Permeability for diffusive transport of passive tracers

As proposed previously, e.g. [9, 18], we conceptually model the endfoot sheath as a porous medium. Since we here only consider the extra-cellular pathway, a tracer will only diffuse through the inter-endfoot gaps (pore space) and cannot enter the endfoot processes themselves (solid skeleton). Therefore, the diffusive transport across the endfoot sheath will be diminished by its gap area fraction, \(\phi _{\textrm{g}}\).

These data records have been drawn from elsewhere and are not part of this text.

(** The loop [for ; i < len(s) && i < len(t); i++] runs over the two
    strings in step, so the recursion is on both suffixes; when one is
    exhausted, [len(s) == len(t)] holds exactly when both are. *)
Fixpoint EqualFold (s t : string) : bool :=
  match s, t with
  | String cs s', String ct t' =>
      let sr := byte cs in
      let tr := byte ct in
      if (RuneSelf <=? Z.lor sr tr)%Z then hasUnicode s t
      else if (tr =? sr)%Z then EqualFold s' t'
      else
        let '(sr, tr) := if (tr <? sr)%Z then (tr, sr) else (sr, tr) in
        if (65 <=? sr)%Z && (sr <=? 90)%Z && (tr =? u8 (u8 (sr + 97) - 65))%Z
        then EqualFold s' t'
        else false
  | _, _ => (String.length s =? String.length t)%nat
  end.
End Fold.

(** The lower-case form of an ASCII byte and of a string, the yardstick
    for [EqualFold] on ASCII text. *)
Definition lower (c : ascii) : ascii :=
  if (65 <=? byte c)%Z && (byte c <=? 90)%Z
  then ascii_of_N (Z.to_N (byte c + 32)) else c.

Fixpoint ToLower (s : string) : string :=
  match s with
  | EmptyString => EmptyString
  | String c s' => String (lower c) (ToLower s')
  end.

Fixpoint isASCII (s : string) : bool :=
  match s with
  | EmptyString => true
  | String c s' => (byte c <? RuneSelf)%Z && isASCII s'
  end.

End GoStrings.

(** ** The data model *)

(** [time.Time], an opaque instant. *)
Definition Time : Type := Z.

Record Recipe : Type := mkRecipe {
  ID : string;
  Name : string;
  Tags : list string;
  Ingredients : list string;
  Instructions : list string;
  PublishedAt : Time
}.

#[global] Instance Recipe_eq_dec : EqDecision Recipe.
Proof. solve_decision. Defined.

(** ** Slices

    The package variable [recipes] is modelled by the elements visible
    through the slice, in order.  Indexing and slicing outside the bounds
    is a run-time panic in Go: [None].  (Go checks a slicing expression
    against the capacity; the check against the length made here is the
    stricter one.) *)

(** [a[i] = v] *)
Definition set_index {A} (a : list A) (i : Z) (v : A) : option (list A) :=
  if bool_decide (0 ≤ i < Z.of_nat (length a))%Z
  then Some (<[Z.to_nat i := v]> a) else None.

(** [a[lo:hi]] *)
Definition slice {A} (a : list A) (lo hi : Z) : option (list A) :=
  if bool_decide (0 ≤ lo ∧ lo ≤ hi ∧ hi ≤ Z.of_nat (length a))%Z
  then Some (take (Z.to_nat (hi - lo)) (drop (Z.to_nat lo) a)) else None.

(** [len(a)] *)
Definition len {A} (a : list A) : Z := Z.of_nat (length a).

(** ** Requests and responses *)

(** What [c.ShouldBindJSON(&recipe)] leaves: the decoded payload, or the
    error of a malformed body. *)
Inductive Binding : Type :=
| Bound (recipe : Recipe)
| BindError (err : string).

(** The bodies handed to [c.JSON]. *)
Inductive Body : Type :=
| JSONRecipe (recipe : Recipe)
| JSONRecipes (listOfRecipes : list Recipe)
| JSONError (error : string)
| JSONMessage (message : string).

Record Response : Type := mkResponse { Status : Z; Payload : Body }.

Definition StatusOK : Z := 200.
Definition StatusBadRequest : Z := 400.
Definition StatusNotFound : Z := 404.

(** [c.Query("tag")]: the value of the query parameter, the empty string
    when the parameter is absent. *)
Definition Query (q : option string) : string :=
  match q with Some v => v | None => "" end.

(** ** The handlers

    Each handler is a function of the request and of the value of
    [recipes] before the call, to the response and the value of [recipes]
    after it. *)

(** [NewRecipeHandler]; [xid_New] is the string of [xid.New()] and [now]
    the instant of [time.Now()] at this call. *)
Definition NewRecipeHandler (xid_New : string) (now : Time)
    (body : Binding) (recipes : list Recipe) : Response * list Recipe :=
  match body with
  | BindError err => (mkResponse StatusBadRequest (JSONError err), recipes)
  | Bound recipe =>
      let recipe := mkRecipe xid_New (Name recipe) (Tags recipe)
                      (Ingredients recipe) (Instructions recipe)
                      (PublishedAt recipe) in
      let recipe := mkRecipe (ID recipe) (Name recipe) (Tags recipe)
                      (Ingredients recipe) (Instructions recipe) now in
      let recipes := recipes ++ [recipe] in
      (mkResponse StatusOK (JSONRecipe recipe), recipes)
  end.

(** [ListRecipesHandler] *)
Definition ListRecipesHandler (recipes : list Recipe) : Response * list Recipe :=
  (mkResponse StatusOK (JSONRecipes recipes), recipes).

(** The id scan of [UpdateRecipeHandler] and [DeleteRecipeHandler]:
<<
    index := -1
    for i := 0; i < len(recipes); i++ {
        if recipes[i].ID == id { index = i }
    }
>>
    [scan id rest i index] is the loop from counter [i] on, [rest] being
    [recipes[i:]], with the current value of [index]. *)
Fixpoint scan (id : string) (rest : list Recipe) (i index : Z) : Z :=
  match rest with
  | [] => index
  | r :: rest' =>
      scan id rest' (i + 1) (if bool_decide (ID r = id) then i else index)
  end.

Definition find_index (id : string) (recipes : list Recipe) : Z :=
  scan id recipes 0 (-1).

(** [UpdateRecipeHandler]; [id] is [c.Param("id")]. *)
Definition UpdateRecipeHandler (id : string) (body : Binding)
    (recipes : list Recipe) : option (Response * list Recipe) :=
  match body with
  | BindError err =>
      Some (mkResponse StatusBadRequest (JSONError err), recipes)
  | Bound recipe =>
      let index := find_index id recipes in
      if bool_decide (index = (-1)%Z)
      then Some (mkResponse StatusNotFound (JSONError "Recipe not found"), recipes)
      else
        recipes ← set_index recipes index recipe;
        Some (mkResponse StatusOK (JSONRecipe recipe), recipes)
  end.

(** [DeleteRecipeHandler]; the new slice is
    [append(recipes[:index], recipes[index+1:]...)]. *)
Definition DeleteRecipeHandler (id : string)
    (recipes : list Recipe) : option (Response * list Recipe) :=
  let index := find_index id recipes in
  if bool_decide (index = (-1)%Z)
  then Some (mkResponse StatusNotFound (JSONError "Recipe not found"), recipes)
  else
    front ← slice recipes 0 index;
    back ← slice recipes (index + 1) (len recipes);
    let recipes := front ++ back in
    Some (mkResponse StatusOK (JSONMessage "Recipe has been deleted"), recipes).

Section Search.
Variable hasUnicode : string → string → bool.

(** The inner loop [for _, t := range recipes[i].Tags], with the
    current value of [found]. *)
Fixpoint tag_loop (tag : string) (tags : list string) (found : bool) : bool :=
  match tags with
  | [] => found
  | t :: tags' =>
      tag_loop tag tags'
        (if GoStrings.EqualFold hasUnicode t tag then true else found)
  end.

(** The outer loop [for i := 0; i < len(recipes); i++], over
    [recipes[i:]], with the current value of [listOfRecipes]. *)
Fixpoint search_loop (tag : string) (rest : list Recipe)
    (listOfRecipes : list Recipe) : list Recipe :=
  match rest with
  | [] => listOfRecipes
  | r :: rest' =>
      let found := tag_loop tag (Tags r) false in
      search_loop tag rest'
        (if found then listOfRecipes ++ [r] else listOfRecipes)
  end.

(** [SearchRecipesHandler]; [q] is the query parameter [tag] of the
    request, if it has one. *)
Definition SearchRecipesHandler (q : option string)
    (recipes : list Recipe) : Response * list Recipe :=
  let tag := Query q in
  let listOfRecipes := search_loop tag recipes [] in
  (mkResponse StatusOK (JSONRecipes listOfRecipes), recipes).
End Search.

(** ** Sample data *)

Definition R1 : Recipe := mkRecipe "A" "Pasta" ["Italian"; "Quick"] [] [] 1%Z.
Definition R2 : Recipe := mkRecipe "B" "Tacos" ["mexican"] [] [] 2%Z.
Definition R3 : Recipe := mkRecipe "C" "Salad" [] [] [] 3%Z.


(** The same id twice, under different names, to tell the two elements
    apart. *)
Definition D1 : Recipe := mkRecipe "B" "Tacos al pastor" ["mexican"] [] [] 4%Z.
Definition D2 : Recipe := mkRecipe "B" "Tacos de pescado" ["mexican"] [] [] 5%Z.

(** A recipe with a blank tag. *)
Definition Blank : Recipe := mkRecipe "D" "Toast" ["Quick"; ""] [] [] 6%Z.

(** A recipe three of whose tags fold to "quick". *)
Definition Q3 : Recipe :=
  mkRecipe "E" "Omelette" ["Quick"; "quick"; "QUICK"] [] [] 7%Z.

(** ** The vocabulary of the properties *)

(** Position [k] holds an element with the given id. *)
Definition matches_at (id : string) (recipes : list Recipe) (k : nat) : Prop :=
  ∃ r, recipes !! k = Some r ∧ ID r = id.

(** Position [k] is the last one, in iteration order, that holds an element
    with the given id. *)
Definition last_match (id : string) (recipes : list Recipe) (k : nat) : Prop :=
  matches_at id recipes k ∧ ∀ j, matches_at id recipes j → j ≤ k.

(** Position [k] is the first one that does. *)
Definition first_match (id : string) (recipes : list Recipe) (k : nat) : Prop :=
  matches_at id recipes k ∧ ∀ j, matches_at id recipes j → k ≤ j.

(** The number of elements with the given id. *)
Definition count_id (id : string) (recipes : list Recipe) : nat :=
  length (filter (λ r, ID r = id) recipes).

(** The recipe has at least one tag that [strings.EqualFold] holds equal
    to the given tag string. *)
Definition has_tag (hasUnicode : string → string → bool)
    (tag : string) (r : Recipe) : Prop :=
  Exists (λ t, GoStrings.EqualFold hasUnicode t tag = true) (Tags r).

#[global] Instance has_tag_dec hasUnicode tag r :
  Decision (has_tag hasUnicode tag r).
Proof. unfold has_tag. apply _. Defined.

(** How often a recipe occurs in a sequence. *)
Definition occurrences (r : Recipe) (l : list Recipe) : nat :=
  length (filter (λ x, x = r) l).

(** The record [NewRecipeHandler] stores for a payload: the payload with
    [ID] and [PublishedAt] overwritten. *)
Definition stamped (xid_New : string) (now : Time) (payload : Recipe) : Recipe :=
  mkRecipe xid_New (Name payload) (Tags payload) (Ingredients payload)
    (Instructions payload) now.

(** A run of create requests, one call of [NewRecipeHandler] after the
    other; each request comes with the identifier and the instant its call
    draws. *)
Fixpoint create_all (requests : list (string * Time * Recipe))
    (recipes : list Recipe) : list Recipe :=
  match requests with
  | [] => recipes
  | (xid_New, now, payload) :: requests' =>
      create_all requests' (NewRecipeHandler xid_New now (Bound payload) recipes).2
  end.

(** The recipes of a search answer. *)
Definition found_recipes (answer : Response * list Recipe) : list Recipe :=
  match Payload answer.1 with
  | JSONRecipes listOfRecipes => listOfRecipes
  | _ => []
  end.

(** Every tag of every recipe is ASCII text. *)
Definition ascii_tags (recipes : list Recipe) : Prop :=
  Forall (λ r, Forall (λ t, GoStrings.isASCII t = true) (Tags r)) recipes.

(** ** Case folding

    [strings.EqualFold] is documented to report whether two strings, read
    as UTF-8, are equal under simple Unicode case folding.  The decoding
    and the folding tables belong to packages utf8 and unicode: [runes] is
    the conversion [[]rune(s)] (the code points of [s], an undecodable byte
    giving U+FFFD) and [fold] sends a code point to the representative of
    its folding orbit. *)

(** Equality under case folding: the same code points up to folding. *)
Definition fold_equal (runes : string → list Z) (fold : Z → Z)
    (s t : string) : Prop :=
  fold <$> runes s = fold <$> runes t.

#[global] Instance fold_equal_dec runes fold s t :
  Decision (fold_equal runes fold s t).
Proof. unfold fold_equal. apply _. Defined.

(** The recipe has at least one tag equal to the tag string under case
    folding. *)
Definition tagged_fold (runes : string → list Z) (fold : Z → Z)
    (tag : string) (r : Recipe) : Prop :=
  Exists (λ t, fold_equal runes fold t tag) (Tags r).

#[global] Instance tagged_fold_dec runes fold tag r :
  Decision (tagged_fold runes fold tag r).
Proof. unfold tagged_fold. apply _. Defined.

(** The recipe has at least one tag with the lower-case form of the tag
    string. *)
Definition tagged_lower (tag : string) (r : Recipe) : Prop :=
  Exists (λ t, GoStrings.ToLower t = GoStrings.ToLower tag) (Tags r).

#[global] Instance tagged_lower_dec tag r : Decision (tagged_lower tag r).
Proof. unfold tagged_lower. apply _. Defined.

(** What the library guarantees: the empty string has no code point and
    every other string has one; an ASCII byte is its own code point; two
    ASCII code points fold together exactly when they are the same letter
    in either case; and the rune-wise loop of [EqualFold] decides equality
    under case folding of the two strings it is given. *)
Record unicode_contract (runes : string → list Z) (fold : Z → Z)
    (hasUnicode : string → string → bool) : Prop := {
  runes_empty : runes "" = [];
  runes_nonempty : ∀ c s, runes (String c s) ≠ [];
  runes_ascii : ∀ c s,
    (GoStrings.byte c < GoStrings.RuneSelf)%Z →
    runes (String c s) = GoStrings.byte c :: runes s;
  fold_ascii : ∀ a b,
    (GoStrings.byte a < GoStrings.RuneSelf)%Z →
    (GoStrings.byte b < GoStrings.RuneSelf)%Z →
    fold (GoStrings.byte a) = fold (GoStrings.byte b)
    ↔ GoStrings.lower a = GoStrings.lower b;
  hasUnicode_spec : ∀ s t,
    hasUnicode s t = true ↔ fold_equal runes fold s t
}.

(** An instance of the contract, for text in a one-byte encoding: every
    byte is a code point, and only the ASCII letters fold. *)
Fixpoint byte_runes (s : string) : list Z :=
  match s with
  | EmptyString => []
  | String c s' => GoStrings.byte c :: byte_runes s'
  end.

Definition letter_fold (z : Z) : Z :=
  if (65 <=? z)%Z && (z <=? 90)%Z then (z + 32)%Z else z.

Definition byte_fold_loop (s t : string) : bool :=
  bool_decide (fold_equal byte_runes letter_fold s t).

(** * Properties *)

(** ** The id scan *)

Lemma matches_at_cons_0 id r rest :
  matches_at id (r :: rest) 0 ↔ ID r = id.
Proof.
  unfold matches_at; simpl. split.
  - intros (r' & [= <-] & H). done.
  - intros H. by exists r.
Qed.

Lemma matches_at_cons_S id r rest k :
  matches_at id (r :: rest) (S k) ↔ matches_at id rest k.
Proof. done. Qed.
(** When the slice is not empty and the credential is configured, the
    Summarizer starts by calling the capability. *)
Lemma summarize_node_calls_first env (key : string) llm state :
  GROQ_API_KEY env = Some key → key ≠ "" →
  slice_from (summarized_to state) (messages state) ≠ [] →
  ∃ tr r, summarize_node env llm state = (EvInvoke :: tr, r).
Proof.
  intros Hkey Hkeyne Hslice.
  rewrite (summarize_node_three_attempts env llm state) by eauto using get_groq_client_ok.
  destruct (count_tokens _), (llm 0%nat), (llm 1%nat), (llm 2%nat); eauto.
Qed.

Lemma add_messages_keeps_left (same : Message → Message → bool)
    (left right : list Message) :
  take (length left) (add_messages same left right) = left.
Proof. unfold add_messages. by rewrite take_app_length. Qed.

Lemma add_messages_known (same : Message → Message → bool)
    (left right : list Message) :
  (∀ m, same m m = true) →
  (∀ m, m ∈ right → m ∈ left) →
  add_messages same left right = left.
Proof.
  intros Hrefl Hknown. unfold add_messages.
  replace (List.filter _ right) with (@nil Message); [by rewrite app_nil_r |].
  symmetry. induction right as [| m right IH]; [done |]. cbn.
  assert (Hin : existsb (same m) left = true).
  { apply existsb_exists. exists m. split; [| by apply Hrefl].
    apply list_elem_of_In, Hknown. left. }
  rewrite Hin. cbn. apply IH. intros m' Hm'. apply Hknown. by right.
Qed.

The endfoot processes are known to partially overlap [3], cf. Fig. 2 and the diffusive flux over the endfoot sheath is inversely proportional to the gap length (not endfoot sheath thickness), \(l_{\textrm{g}}\), which has been estimated for capillaries as \(l_{\textrm{g}} \approx 0.45\,\upmu \hbox {m}\) by Mathiisen and coworkers [3]. The corresponding endfoot sheath thickness, \(h_{\textrm{ES}}\), is reported to be between 0.02 and \(0.3\,\upmu \hbox {m}\) [3] in capillaries for chemically fixated tissue, while McCaslin et al. [5] report \(h_{\textrm{ES}} \approx 1.0\,\upmu \hbox {m}\) for mouse cortex capillaries in-vivo and even larger \(h_{\textrm{ES}}\) for arterial and venous vessels. For geometrical reasons, \(l_{\textrm{g}} {\ge } h_{\textrm{ES}}\) (cf. Figure 2). In the absence of quantitative in-vivo data, we used \(l_{\textrm{g}} = 1.5 h_{\textrm{ES}}\) in the following, based on the measurements of [3] in capillaries using \(h_{\textrm{ES}} = 0.3\,\upmu \hbox {m}\) and \(l_{\textrm{g}} = 0.45\,\upmu \hbox {m}\) . For different values of \(h_{\textrm{ES}}\), this  corresponds to simple linear extrapolation. (In the section “Microvascular networks” below, we estimate \(h_{\textrm{ES}}\) based on the vessel radius.)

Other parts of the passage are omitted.